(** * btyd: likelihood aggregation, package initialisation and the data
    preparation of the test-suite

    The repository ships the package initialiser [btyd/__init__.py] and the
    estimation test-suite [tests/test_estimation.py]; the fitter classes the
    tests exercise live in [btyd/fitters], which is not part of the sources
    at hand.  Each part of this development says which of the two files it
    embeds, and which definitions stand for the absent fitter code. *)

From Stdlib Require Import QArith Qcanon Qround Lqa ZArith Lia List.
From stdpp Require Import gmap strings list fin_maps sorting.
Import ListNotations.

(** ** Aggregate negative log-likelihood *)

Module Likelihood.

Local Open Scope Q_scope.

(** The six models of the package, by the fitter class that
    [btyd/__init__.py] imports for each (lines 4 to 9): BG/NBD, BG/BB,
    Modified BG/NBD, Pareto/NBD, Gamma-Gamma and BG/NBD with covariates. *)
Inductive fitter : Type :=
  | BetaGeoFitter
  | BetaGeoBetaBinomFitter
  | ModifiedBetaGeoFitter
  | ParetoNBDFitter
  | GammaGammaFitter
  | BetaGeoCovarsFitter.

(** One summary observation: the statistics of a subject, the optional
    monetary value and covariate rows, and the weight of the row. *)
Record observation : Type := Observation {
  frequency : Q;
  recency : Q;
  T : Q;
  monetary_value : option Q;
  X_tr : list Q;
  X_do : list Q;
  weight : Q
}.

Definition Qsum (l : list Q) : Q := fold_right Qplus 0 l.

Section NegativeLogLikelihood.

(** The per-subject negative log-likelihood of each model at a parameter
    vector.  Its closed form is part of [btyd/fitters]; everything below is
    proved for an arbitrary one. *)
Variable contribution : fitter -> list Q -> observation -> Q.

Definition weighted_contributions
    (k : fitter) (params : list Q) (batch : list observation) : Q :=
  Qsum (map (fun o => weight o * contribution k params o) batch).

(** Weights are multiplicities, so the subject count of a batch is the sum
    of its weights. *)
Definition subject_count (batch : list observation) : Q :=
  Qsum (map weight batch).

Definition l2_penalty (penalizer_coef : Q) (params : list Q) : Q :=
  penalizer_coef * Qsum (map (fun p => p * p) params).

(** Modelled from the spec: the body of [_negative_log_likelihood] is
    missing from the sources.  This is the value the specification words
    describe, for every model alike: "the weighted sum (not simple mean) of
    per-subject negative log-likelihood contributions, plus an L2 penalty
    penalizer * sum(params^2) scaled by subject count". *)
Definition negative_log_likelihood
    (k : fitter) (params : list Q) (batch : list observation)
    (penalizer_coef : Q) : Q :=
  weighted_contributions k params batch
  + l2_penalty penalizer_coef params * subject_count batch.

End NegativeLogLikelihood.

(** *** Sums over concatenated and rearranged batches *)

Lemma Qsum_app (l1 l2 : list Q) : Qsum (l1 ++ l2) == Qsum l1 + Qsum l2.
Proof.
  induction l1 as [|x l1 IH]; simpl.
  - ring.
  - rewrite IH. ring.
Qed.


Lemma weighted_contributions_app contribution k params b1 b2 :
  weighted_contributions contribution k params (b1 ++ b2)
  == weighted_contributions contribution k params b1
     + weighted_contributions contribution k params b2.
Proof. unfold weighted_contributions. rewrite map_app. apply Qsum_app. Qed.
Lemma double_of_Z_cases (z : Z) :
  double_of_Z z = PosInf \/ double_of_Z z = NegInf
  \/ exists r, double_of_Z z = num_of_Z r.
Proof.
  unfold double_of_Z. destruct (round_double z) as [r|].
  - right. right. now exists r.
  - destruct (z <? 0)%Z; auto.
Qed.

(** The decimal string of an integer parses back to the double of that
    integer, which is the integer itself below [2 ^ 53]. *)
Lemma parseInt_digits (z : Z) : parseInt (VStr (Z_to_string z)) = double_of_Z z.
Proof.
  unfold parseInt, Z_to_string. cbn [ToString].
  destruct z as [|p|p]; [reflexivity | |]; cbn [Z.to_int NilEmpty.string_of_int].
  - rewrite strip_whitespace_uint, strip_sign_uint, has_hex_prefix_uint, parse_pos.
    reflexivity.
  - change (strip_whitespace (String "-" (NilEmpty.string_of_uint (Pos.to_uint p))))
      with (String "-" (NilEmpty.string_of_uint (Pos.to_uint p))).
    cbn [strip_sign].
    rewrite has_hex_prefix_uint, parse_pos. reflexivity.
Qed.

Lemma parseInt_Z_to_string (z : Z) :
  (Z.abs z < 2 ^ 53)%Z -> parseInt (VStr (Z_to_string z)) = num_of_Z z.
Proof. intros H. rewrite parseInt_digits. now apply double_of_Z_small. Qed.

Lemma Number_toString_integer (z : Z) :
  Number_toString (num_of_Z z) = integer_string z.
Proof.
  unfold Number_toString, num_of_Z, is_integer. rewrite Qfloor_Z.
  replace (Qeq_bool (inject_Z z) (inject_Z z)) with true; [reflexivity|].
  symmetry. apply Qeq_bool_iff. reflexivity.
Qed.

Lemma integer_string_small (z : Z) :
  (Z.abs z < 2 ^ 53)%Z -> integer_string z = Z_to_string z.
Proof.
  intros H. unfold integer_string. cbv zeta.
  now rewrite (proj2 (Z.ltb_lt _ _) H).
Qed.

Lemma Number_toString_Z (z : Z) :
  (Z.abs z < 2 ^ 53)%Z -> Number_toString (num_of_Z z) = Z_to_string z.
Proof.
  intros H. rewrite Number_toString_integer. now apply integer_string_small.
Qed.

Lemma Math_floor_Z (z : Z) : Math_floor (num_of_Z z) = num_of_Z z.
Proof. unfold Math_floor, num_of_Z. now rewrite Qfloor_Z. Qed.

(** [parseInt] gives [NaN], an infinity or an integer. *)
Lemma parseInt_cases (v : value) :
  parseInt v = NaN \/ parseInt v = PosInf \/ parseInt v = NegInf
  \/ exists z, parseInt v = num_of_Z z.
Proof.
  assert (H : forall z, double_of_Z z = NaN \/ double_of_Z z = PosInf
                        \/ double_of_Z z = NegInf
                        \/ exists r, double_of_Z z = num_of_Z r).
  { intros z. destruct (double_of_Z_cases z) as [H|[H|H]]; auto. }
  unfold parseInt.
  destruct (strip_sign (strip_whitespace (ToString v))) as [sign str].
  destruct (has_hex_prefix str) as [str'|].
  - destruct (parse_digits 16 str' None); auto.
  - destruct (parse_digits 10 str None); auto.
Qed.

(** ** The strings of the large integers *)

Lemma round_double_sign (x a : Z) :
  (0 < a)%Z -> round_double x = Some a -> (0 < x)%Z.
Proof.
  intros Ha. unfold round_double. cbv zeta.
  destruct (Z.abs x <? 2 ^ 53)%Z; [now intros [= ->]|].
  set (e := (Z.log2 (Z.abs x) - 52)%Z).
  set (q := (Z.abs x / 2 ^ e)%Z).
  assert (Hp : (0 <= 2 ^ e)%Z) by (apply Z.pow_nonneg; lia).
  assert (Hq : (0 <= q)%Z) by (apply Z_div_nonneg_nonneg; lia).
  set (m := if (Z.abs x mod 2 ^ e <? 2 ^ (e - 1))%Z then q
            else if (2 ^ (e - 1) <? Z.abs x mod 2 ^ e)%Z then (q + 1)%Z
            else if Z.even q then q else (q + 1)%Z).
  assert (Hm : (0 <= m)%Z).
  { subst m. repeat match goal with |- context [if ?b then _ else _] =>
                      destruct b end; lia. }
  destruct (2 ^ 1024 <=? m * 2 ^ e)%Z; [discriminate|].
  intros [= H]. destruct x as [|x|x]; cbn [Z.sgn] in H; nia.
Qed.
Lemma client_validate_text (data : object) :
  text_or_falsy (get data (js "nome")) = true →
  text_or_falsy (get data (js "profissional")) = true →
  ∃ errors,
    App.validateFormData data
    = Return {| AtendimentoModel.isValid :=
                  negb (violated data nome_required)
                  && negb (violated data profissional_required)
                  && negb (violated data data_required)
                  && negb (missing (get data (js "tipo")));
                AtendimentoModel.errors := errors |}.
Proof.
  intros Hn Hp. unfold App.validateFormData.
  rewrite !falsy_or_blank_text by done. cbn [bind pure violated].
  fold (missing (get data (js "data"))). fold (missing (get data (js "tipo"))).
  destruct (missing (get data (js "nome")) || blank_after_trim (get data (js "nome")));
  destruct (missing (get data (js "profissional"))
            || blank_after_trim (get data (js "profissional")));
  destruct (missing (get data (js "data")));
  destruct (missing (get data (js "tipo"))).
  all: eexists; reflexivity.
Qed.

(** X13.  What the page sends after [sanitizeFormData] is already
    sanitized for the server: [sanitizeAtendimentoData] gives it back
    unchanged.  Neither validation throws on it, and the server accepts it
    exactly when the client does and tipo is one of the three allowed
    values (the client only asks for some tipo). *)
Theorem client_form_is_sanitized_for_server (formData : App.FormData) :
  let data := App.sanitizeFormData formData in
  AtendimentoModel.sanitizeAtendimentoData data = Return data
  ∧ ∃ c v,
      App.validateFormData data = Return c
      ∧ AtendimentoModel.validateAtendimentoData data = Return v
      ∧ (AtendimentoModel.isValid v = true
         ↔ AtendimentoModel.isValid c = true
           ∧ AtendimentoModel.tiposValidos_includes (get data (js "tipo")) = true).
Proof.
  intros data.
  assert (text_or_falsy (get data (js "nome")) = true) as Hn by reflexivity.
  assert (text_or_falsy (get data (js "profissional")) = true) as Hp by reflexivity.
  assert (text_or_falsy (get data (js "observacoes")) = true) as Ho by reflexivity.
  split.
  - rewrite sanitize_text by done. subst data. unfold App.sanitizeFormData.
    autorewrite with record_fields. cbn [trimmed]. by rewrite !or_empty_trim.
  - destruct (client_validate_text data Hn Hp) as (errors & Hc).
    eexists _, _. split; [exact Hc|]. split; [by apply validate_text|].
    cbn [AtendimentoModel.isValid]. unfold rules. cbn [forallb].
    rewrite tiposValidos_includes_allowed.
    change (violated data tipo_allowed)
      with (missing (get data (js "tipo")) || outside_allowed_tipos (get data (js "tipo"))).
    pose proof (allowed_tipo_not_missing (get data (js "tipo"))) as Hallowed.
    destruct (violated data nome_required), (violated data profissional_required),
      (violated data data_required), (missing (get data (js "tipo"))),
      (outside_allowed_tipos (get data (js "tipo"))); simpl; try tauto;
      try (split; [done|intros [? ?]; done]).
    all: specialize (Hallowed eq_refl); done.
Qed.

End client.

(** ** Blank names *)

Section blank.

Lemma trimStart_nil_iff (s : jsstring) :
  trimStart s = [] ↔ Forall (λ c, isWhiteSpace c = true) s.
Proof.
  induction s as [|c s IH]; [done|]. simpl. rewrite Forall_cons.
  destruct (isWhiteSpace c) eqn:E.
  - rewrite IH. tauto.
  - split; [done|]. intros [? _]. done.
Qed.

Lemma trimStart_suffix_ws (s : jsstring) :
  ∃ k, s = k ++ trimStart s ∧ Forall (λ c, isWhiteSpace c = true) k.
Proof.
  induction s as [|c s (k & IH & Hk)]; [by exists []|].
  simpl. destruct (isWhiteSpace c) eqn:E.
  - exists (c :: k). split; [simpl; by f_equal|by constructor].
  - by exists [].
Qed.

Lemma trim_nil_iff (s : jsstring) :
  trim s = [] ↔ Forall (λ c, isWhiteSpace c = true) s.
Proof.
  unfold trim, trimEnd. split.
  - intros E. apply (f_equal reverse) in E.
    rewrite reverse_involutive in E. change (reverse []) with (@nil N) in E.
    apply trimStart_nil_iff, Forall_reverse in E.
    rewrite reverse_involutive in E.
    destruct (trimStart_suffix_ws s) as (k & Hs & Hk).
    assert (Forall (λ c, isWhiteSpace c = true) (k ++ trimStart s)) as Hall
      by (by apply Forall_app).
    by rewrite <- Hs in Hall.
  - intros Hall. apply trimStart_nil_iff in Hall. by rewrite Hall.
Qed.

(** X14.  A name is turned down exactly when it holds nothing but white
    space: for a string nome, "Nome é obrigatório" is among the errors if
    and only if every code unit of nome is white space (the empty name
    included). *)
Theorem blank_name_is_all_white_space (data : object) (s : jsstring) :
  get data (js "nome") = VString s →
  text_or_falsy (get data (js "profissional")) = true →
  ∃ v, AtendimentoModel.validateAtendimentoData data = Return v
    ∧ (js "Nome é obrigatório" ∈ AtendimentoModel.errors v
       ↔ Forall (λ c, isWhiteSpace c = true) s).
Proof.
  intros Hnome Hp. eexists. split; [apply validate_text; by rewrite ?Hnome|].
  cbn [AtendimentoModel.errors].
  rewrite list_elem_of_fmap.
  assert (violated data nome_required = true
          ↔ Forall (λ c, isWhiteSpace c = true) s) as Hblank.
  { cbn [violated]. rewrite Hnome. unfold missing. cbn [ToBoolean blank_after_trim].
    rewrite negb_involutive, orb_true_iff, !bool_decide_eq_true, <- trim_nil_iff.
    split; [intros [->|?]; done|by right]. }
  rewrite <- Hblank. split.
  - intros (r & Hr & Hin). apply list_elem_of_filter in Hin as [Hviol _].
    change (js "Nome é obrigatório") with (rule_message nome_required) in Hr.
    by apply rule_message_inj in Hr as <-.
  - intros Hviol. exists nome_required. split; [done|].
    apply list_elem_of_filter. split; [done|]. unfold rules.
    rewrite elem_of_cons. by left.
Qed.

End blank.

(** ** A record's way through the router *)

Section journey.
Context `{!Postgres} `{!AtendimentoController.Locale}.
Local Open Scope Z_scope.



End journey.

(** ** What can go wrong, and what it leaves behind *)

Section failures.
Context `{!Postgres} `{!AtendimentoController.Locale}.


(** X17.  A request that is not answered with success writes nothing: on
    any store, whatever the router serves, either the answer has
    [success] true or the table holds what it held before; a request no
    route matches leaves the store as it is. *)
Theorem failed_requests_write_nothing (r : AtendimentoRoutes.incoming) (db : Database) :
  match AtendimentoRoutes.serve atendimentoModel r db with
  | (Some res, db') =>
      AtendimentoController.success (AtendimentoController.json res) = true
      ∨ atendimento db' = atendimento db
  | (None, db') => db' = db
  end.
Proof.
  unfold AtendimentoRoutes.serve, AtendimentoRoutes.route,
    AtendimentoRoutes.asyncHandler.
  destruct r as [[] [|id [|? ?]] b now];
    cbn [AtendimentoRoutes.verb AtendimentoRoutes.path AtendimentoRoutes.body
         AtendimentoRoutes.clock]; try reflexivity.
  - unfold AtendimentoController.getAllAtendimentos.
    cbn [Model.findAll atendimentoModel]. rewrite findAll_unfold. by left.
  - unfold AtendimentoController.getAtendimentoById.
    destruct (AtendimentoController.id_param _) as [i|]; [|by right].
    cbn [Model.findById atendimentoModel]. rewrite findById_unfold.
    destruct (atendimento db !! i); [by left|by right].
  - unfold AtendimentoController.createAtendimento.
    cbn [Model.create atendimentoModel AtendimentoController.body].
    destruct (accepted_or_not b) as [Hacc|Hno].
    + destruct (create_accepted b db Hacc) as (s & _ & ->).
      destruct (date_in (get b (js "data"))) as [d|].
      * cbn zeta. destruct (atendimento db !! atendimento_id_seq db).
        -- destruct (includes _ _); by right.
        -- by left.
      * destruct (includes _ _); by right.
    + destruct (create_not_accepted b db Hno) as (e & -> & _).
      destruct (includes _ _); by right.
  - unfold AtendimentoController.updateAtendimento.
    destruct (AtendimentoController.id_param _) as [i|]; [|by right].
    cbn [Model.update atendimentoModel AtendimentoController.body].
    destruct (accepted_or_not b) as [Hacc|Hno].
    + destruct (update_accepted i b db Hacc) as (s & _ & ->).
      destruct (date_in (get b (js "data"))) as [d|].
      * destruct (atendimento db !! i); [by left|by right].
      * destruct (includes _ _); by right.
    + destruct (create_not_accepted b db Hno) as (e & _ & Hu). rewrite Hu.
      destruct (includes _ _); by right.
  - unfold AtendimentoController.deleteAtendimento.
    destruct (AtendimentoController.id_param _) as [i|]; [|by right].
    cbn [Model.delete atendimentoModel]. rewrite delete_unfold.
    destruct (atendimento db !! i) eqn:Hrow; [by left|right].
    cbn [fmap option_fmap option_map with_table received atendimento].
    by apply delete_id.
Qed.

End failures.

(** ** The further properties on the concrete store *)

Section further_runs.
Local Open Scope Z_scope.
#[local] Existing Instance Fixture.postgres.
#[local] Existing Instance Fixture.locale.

EXERCISE INSTRUCTIONS = Your reply should hold all the lines from the listing above in which "induction" appears.

ANSWER TO THIS EXERCISE =
  induction l1 as [|x l1 IH]; simpl.
  induction s as [|c s IH]; [done|]. simpl. rewrite Forall_cons.
  induction s as [|c s (k & IH & Hk)]; [by exists []|].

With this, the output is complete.